What this task involves:
With the first line as the start and the line containing "out +:+ nl +:+" as the end, write out every line of the records exactly.

Saved data entries:

(* ===== verification/Cli.v ===== *)
(** * The entry points ([cli.py])

    [arch-installer], [clone-usb-boot], [usb-backup] and the two commands on the
    stored passwords.  The package's directory, YAML and the [cryptography] package
    are parameters; so is the number of times a user may mistype a new password. *)

From S2P Require Import Prelude PyStr PyVal Effects Command Log Questions Host Models Export Schema ConfigBuilder ConfigFile Secrets SecretsFile Environment Registry UsbBoot UsbBackup Installer Setup.

Local Open Scope outcome_scope.

(** [str(error)] of an [ArchInstallerError] *)
Definition error_text (x : exn) : string :=
  match x with
  | CommandError command code out err =>
      "Command '" +:+ command +:+ "' failed with exit code " +:+ str_of_Z code +:+ nl +:+
      "stdout: " +:+ out +:+ nl +:+ "stderr: " +:+ err
  | MissingSettingsError setting_paths => "Missing settings: " +:+ join ", " setting_paths
  | ConfigurationError message | MigrationError message | UsbBootDriveError message
  | RuntimeError message | ValueError message | IndexError message | TypeError message
  | OSError message | CursesError message | AttributeError message | KeyboardInterrupt message => message
  | EOFError | OutOfFuel => ""
  end.

(** ** Options from the environment *)

Definition log_level (variables : dict string string) : level :=
  let verbose := lower (env_text variables VERBOSE) in
  if String.eqb verbose "true" then DEBUG
  else if String.eqb verbose "quiet" then WARNING
  else INFO.

Definition is_interactive (variables : dict string string) : outcome bool :=
  let? on := switch_is_on variables NON_INTERACTIVE in Ok (negb on).

(** ** Checks before an installation *)

Definition usb_boot_problems (config : InstallerConfig) : list string :=
  let usb_boot := cfg_usb_boot config in
  (if negb (truthy (usb_boot_device usb_boot)) then
     ["USB boot needs a drive (" +:+ variable_name USB_BOOT_DEVICE +:+ " or usb_boot.device)"]
   else if String.eqb (usb_boot_device usb_boot) (storage_target_disk (cfg_storage config)) then
     ["the USB boot drive and the target disk are both " +:+ usb_boot_device usb_boot]
   else []) ++
  (if usb_boot_recovery_system usb_boot && negb (truthy (usb_boot_iso_path usb_boot)) then
     ["the recovery system needs an Arch ISO (" +:+ variable_name ISO_PATH +:+ " or usb_boot.iso_path)"]
   else []) ++
  (if negb (migration_enabled (cfg_migration config)) &&
      match storage_wipe_method (cfg_storage config) with WIPE_QUICK | WIPE_DISCARD => true | _ => false end then
     ["ciphertext without a header only hides on a disk filled with random data: " +:+
      variable_name WIPE_METHOD +:+ " secure, or skip for a disk filled before"]
   else []).

Definition install_problems (config : InstallerConfig) : list string :=
  let credentials := cfg_credentials config in
  (if truthy (luks_password credentials) then []
   else ["no LUKS password (" +:+ variable_name LUKS_PASSWORD +:+ " or encrypted secrets)"]) ++
  (if truthy (user_password credentials) then []
   else ["no user password (" +:+ variable_name USER_PASSWORD +:+ " or encrypted secrets)"]) ++
  (if truthy (storage_target_disk (cfg_storage config)) then []
   else ["no target disk (" +:+ variable_name TARGET_DISK +:+ " or storage.target_disk)"]) ++
  (if migration_enabled (cfg_migration config) && negb (truthy (source_luks_password credentials)) then
     ["migration needs the old LUKS password (" +:+ variable_name SOURCE_LUKS_PASSWORD +:+ ")"]
   else []) ++
  (if usb_boot_enabled (cfg_usb_boot config) then usb_boot_problems config else []).

Definition validate_for_install (config : InstallerConfig) : outcome unit :=
  match install_problems config with
  | [] => Ok tt
  | problems =>
      Err (ConfigurationError ("Cannot start the installation:" +:+ nl +:+ "  - " +:+
             join (nl +:+ "  - ") problems))
  end.

(** ** Messages *)

Definition explain_missing (setting_paths : list string) : string :=
  "No source provides these settings:" +:+ nl +:+ "  - " +:+
  join (nl +:+ "  - ") (map (fun path =>
    path +:+ " (config.yaml" +:+
    match variable_for_setting path with Some v => " or " +:+ variable_name v | None => "" end +:+ ")")
    setting_paths).

Definition log_value_sources (final_values : dict string SettingValue) : host unit :=
  for_each (fun source =>
    let paths := sorted (map fst (List.filter (fun ps =>
      if decide (setting_source ps.2 = source) then true else false) final_values)) in
    when (match paths with [] => false | _ => true end)
      (host_log INFO ("Settings from the " +:+ source_name source +:+ ": " +:+ join ", " paths)))
    [FROM_ENVIRONMENT; FROM_TUI].

(** ** Secrets from the terminal *)

(** The loop of [_ask_secret], for at most [attempts] pairs of entries. *)
Fixpoint ask_secret_loop (attempts : nat) (label : string) (confirm : bool) : host string :=
  match attempts with
  | O => Raise OutOfFuel
  | S attempts' =>
      let* secret := getpass (label +:+ ": ") in
      if negb confirm || negb (truthy secret) then Ret secret
      else
        let* again := getpass (label +:+ " (again): ") in
        if String.eqb again secret then Ret secret
        else
          host_log WARNING "The two entries differ, try again" ;;
          ask_secret_loop attempts' label confirm
  end.

Definition ask_secret (attempts : nat) (label : string) (confirm : bool) : host string :=
  try_except (ask_secret_loop attempts label confirm) (fun x =>
    match x with
    | EOFError => Some (Raise (ConfigurationError
        (label +:+ " is needed but there is no terminal to ask on")))
    | _ => None
    end).

(** ** [run_tui_setup] ([tui/curses_frontend.py]) *)

Definition WELCOME_TEXT : string :=
  "Interactive setup." +:+ nl +:+ nl +:+
  "Each screen starts on the value inherited from the environment or" +:+ nl +:+
  "config.yaml and shows where it came from. Press Enter to keep it," +:+ nl +:+
  "or choose another." +:+ nl +:+ nl +:+
  "  Arrows  navigate      Enter  confirm" +:+ nl +:+
  "  Space   toggle        Ctrl+C quit".

Definition run_tui_setup (inherited : dict string SettingValue) : host (dict string pyval) :=
  info_screen "DALI - Declarative Arch Linux Installer" WELCOME_TEXT ;;
  run_setup inherited machine_disks.

Section Cli.
Context `{Cryptography}.
(** [yaml.safe_load], [yaml.safe_dump(data, default_flow_style=False,
    sort_keys=False)], [REPOSITORY_CONFIG_PATH], the bound of [ask_secret_loop]. *)
Context (safe_load : string -> yaml_result) (safe_dump : pyval -> string).
Context (REPOSITORY_CONFIG_PATH : string) (attempts : nat).
(** [os.environ] *)
Context (variables : dict string string).

Definition config_path : string :=
  path_text (str_or (env_text variables CONFIG_PATH) REPOSITORY_CONFIG_PATH).

(** ** The configuration *)

Definition TuiSetup : Type := dict string SettingValue -> host (dict string pyval).

Definition unlocked_passwords (config_file_values environment_values : dict string pyval)
    (tui : option TuiSetup) : host (dict string string) :=
  let credentials_from_environment :=
    dict_in environment_values "credentials.luks_password" &&
    dict_in environment_values "credentials.user_password" in
  if negb (has_encrypted_credentials config_file_values) || credentials_from_environment then Ret []
  else
    let from_environment := env_text variables SECRETS_KEY in
    let* secrets_key :=
      match tui with
      | Some _ => if truthy from_environment then Ret from_environment
                  else ask_secret attempts "Secrets decryption key" false
      | None => Ret from_environment
      end in
    if negb (truthy secrets_key) then Ret []
    else of_outcome (decrypted_credentials decrypt_value config_file_values secrets_key).

Definition as_values (credentials : dict string string) : dict string pyval :=
  map (fun pv => (pv.1, PStr pv.2)) credentials.

Definition assemble_installer_config (tui : option TuiSetup) : host InstallerConfig :=
  let* environment_values := of_outcome (setting_values variables environment_variable_paths) in
  let* raw := read_config_file safe_load config_path in
  let* file_values := of_outcome (config_file_setting_values (PDict raw)) in
  let* unlocked := unlocked_passwords file_values environment_values tui in
  let config_file_values := dict_update file_values (as_values unlocked) in
  let inherited := inherit_setting_values (fun source =>
    match source with
    | FROM_ENVIRONMENT => environment_values
    | FROM_CONFIG_FILE => config_file_values
    | FROM_TUI => []
    end) in
  let* final_values :=
    match tui with
    | None => Ret inherited
    | Some ask => let* choices := ask inherited in Ret (apply_tui_choices inherited choices)
    end in
  log_value_sources final_values ;;
  match build_installer_config (plain_values final_values) with
  | Ok config => Ret config
  | Err (MissingSettingsError setting_paths) => Raise (ConfigurationError (explain_missing setting_paths))
  | Err x => Raise x
  end.

(** ** The commands *)

Definition install_entry : host unit :=
  let* interactive := of_outcome (is_interactive variables) in
  let* config := assemble_installer_config (if interactive then Some run_tui_setup else None) in
  of_outcome (validate_for_install config) ;;
  commands_on_host (install safe_dump config).

Definition clone_usb_boot_entry : host unit :=
  let source_device := env_text variables USB_BOOT_DEVICE in
  let spare_device := env_text variables SPARE_USB_DEVICE in
  if negb (truthy source_device && truthy spare_device) then
    Raise (ConfigurationError ("Cloning needs the USB boot drive (" +:+ variable_name USB_BOOT_DEVICE +:+ ") " +:+
             "and the spare drive (" +:+ variable_name SPARE_USB_DEVICE +:+ ")"))
  else commands_on_host (clone source_device spare_device).

Definition usb_backup_entry : host unit :=
  let* config := assemble_installer_config None in
  commands_on_host (usb_backup_execute safe_dump config).

Definition secret_from_environment_or_prompt (variable : EnvVariable) (label : string) (confirm : bool)
    : host string :=
  let from_environment := env_text variables variable in
  if truthy from_environment then Ret from_environment else ask_secret attempts label confirm.

Definition required_secrets_key (confirm : bool) : host string :=
  let* secrets_key := secret_from_environment_or_prompt SECRETS_KEY "Secrets key" confirm in
  if truthy secrets_key then Ret secrets_key
  else Raise (ConfigurationError ("A secrets key is required (" +:+ variable_name SECRETS_KEY +:+ ")")).

Definition encrypt_if_given (password secrets_key secret_name : string) : host string :=
  if truthy password then encrypt_secret password secrets_key secret_name else Ret "".

Definition MIXED_KEYS_MESSAGE : string :=
  "A password kept from the config file does not open with this key (another key, " +:+
  "or the old format); enter both passwords to encrypt them with this key".

(** [value or stored.get(path)] *)
Definition kept_secret (stored : dict string pyval) (path value : string) : pyval :=
  if truthy value then PStr value else default PNone (dict_get stored path).

Definition merged_secrets (stored : dict string pyval) (secrets : EncryptedSecretsConfig) : dict string pyval := [
  ("secrets.luks_password_encrypted",
   kept_secret stored "secrets.luks_password_encrypted" (luks_password_encrypted secrets));
  ("secrets.user_password_encrypted",
   kept_secret stored "secrets.user_password_encrypted" (user_password_encrypted secrets))].

Definition refuse_mixed_keys (path : string) (secrets : EncryptedSecretsConfig) (secrets_key : string)
    : host unit :=
  let* raw := read_config_file safe_load path in
  let* stored := of_outcome (config_file_setting_values (PDict raw)) in
  match decrypted_credentials decrypt_value (merged_secrets stored secrets) secrets_key with
  | Ok _ => Ret tt
  | Err x => if is_configuration_error x then Raise (ConfigurationError MIXED_KEYS_MESSAGE) else Raise x
  end.

Definition encrypt_secrets_entry : host unit :=
  let* secrets_key := required_secrets_key true in
  let* luks_password := secret_from_environment_or_prompt LUKS_PASSWORD
    "LUKS password (Enter keeps the stored one)" true in
  let* user_password := secret_from_environment_or_prompt USER_PASSWORD
    "User password (Enter keeps the stored one)" true in
  if negb (truthy luks_password || truthy user_password) then
    Raise (ConfigurationError ("No passwords provided (" +:+ variable_name LUKS_PASSWORD +:+ " and/or " +:+
             variable_name USER_PASSWORD +:+ ")"))
  else
    let* luks_encrypted := encrypt_if_given luks_password secrets_key LUKS_PASSWORD_SECRET in
    let* user_encrypted := encrypt_if_given user_password secrets_key USER_PASSWORD_SECRET in
    let secrets := {| luks_password_encrypted := luks_encrypted; user_password_encrypted := user_encrypted |} in
    print ("luks_password_encrypted: " +:+ str_or luks_encrypted "N/A") ;;
    print ("user_password_encrypted: " +:+ str_or user_encrypted "N/A") ;;
    let* no_write := of_outcome (switch_is_on variables NO_WRITE) in
    if (no_write : bool) then
      host_log INFO (variable_name NO_WRITE +:+ " is set, the config file was not modified")
    else
      refuse_mixed_keys config_path secrets secrets_key ;;
      write_encrypted_secrets safe_load config_path secrets ;;
      host_log INFO ("Updated secrets in " +:+ config_path).

Definition decrypt_secrets_entry : host unit :=
  let* secrets_key := required_secrets_key false in
  let* raw := read_config_file safe_load config_path in
  let* config_file_values := of_outcome (config_file_setting_values (PDict raw)) in
  let* credentials := of_outcome (decrypted_credentials decrypt_value config_file_values secrets_key) in
  print ("LUKS: " +:+ default "N/A" (dict_get credentials "credentials.luks_password")) ;;
  print ("User: " +:+ default "N/A" (dict_get credentials "credentials.user_password")).

(** [_run]: the exit code, or an exception that ends in a traceback. *)
Definition run_entry (entry : host unit) : host Z :=
  configure_logging (log_level variables) ;;
  try_except (entry ;; Ret 0%Z) (fun x =>
    match x with
    | KeyboardInterrupt _ => Some (host_log WARNING "Cancelled by user" ;; Ret 130%Z)
    | _ => if is_arch_installer_error x then Some (host_log ERROR (error_text x) ;; Ret 1%Z) else None
    end).

Definition main : host Z := run_entry install_entry.
Definition clone_usb_boot : host Z := run_entry clone_usb_boot_entry.
Definition usb_backup : host Z := run_entry usb_backup_entry.
Definition encrypt_secrets : host Z := run_entry encrypt_secrets_entry.
Definition decrypt_secrets : host Z := run_entry decrypt_secrets_entry.
End Cli.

Your response:
(* ===== verification/Cli.v ===== *)
(** * The entry points ([cli.py])

    [arch-installer], [clone-usb-boot], [usb-backup] and the two commands on the
    stored passwords.  The package's directory, YAML and the [cryptography] package
    are parameters; so is the number of times a user may mistype a new password. *)

From S2P Require Import Prelude PyStr PyVal Effects Command Log Questions Host Models Export Schema ConfigBuilder ConfigFile Secrets SecretsFile Environment Registry UsbBoot UsbBackup Installer Setup.

Local Open Scope outcome_scope.

(** [str(error)] of an [ArchInstallerError] *)
Definition error_text (x : exn) : string :=
  match x with
  | CommandError command code out err =>
      "Command '" +:+ command +:+ "' failed with exit code " +:+ str_of_Z code +:+ nl +:+
      "stdout: " +:+ out +:+ nl +:+ "stderr: " +:+ err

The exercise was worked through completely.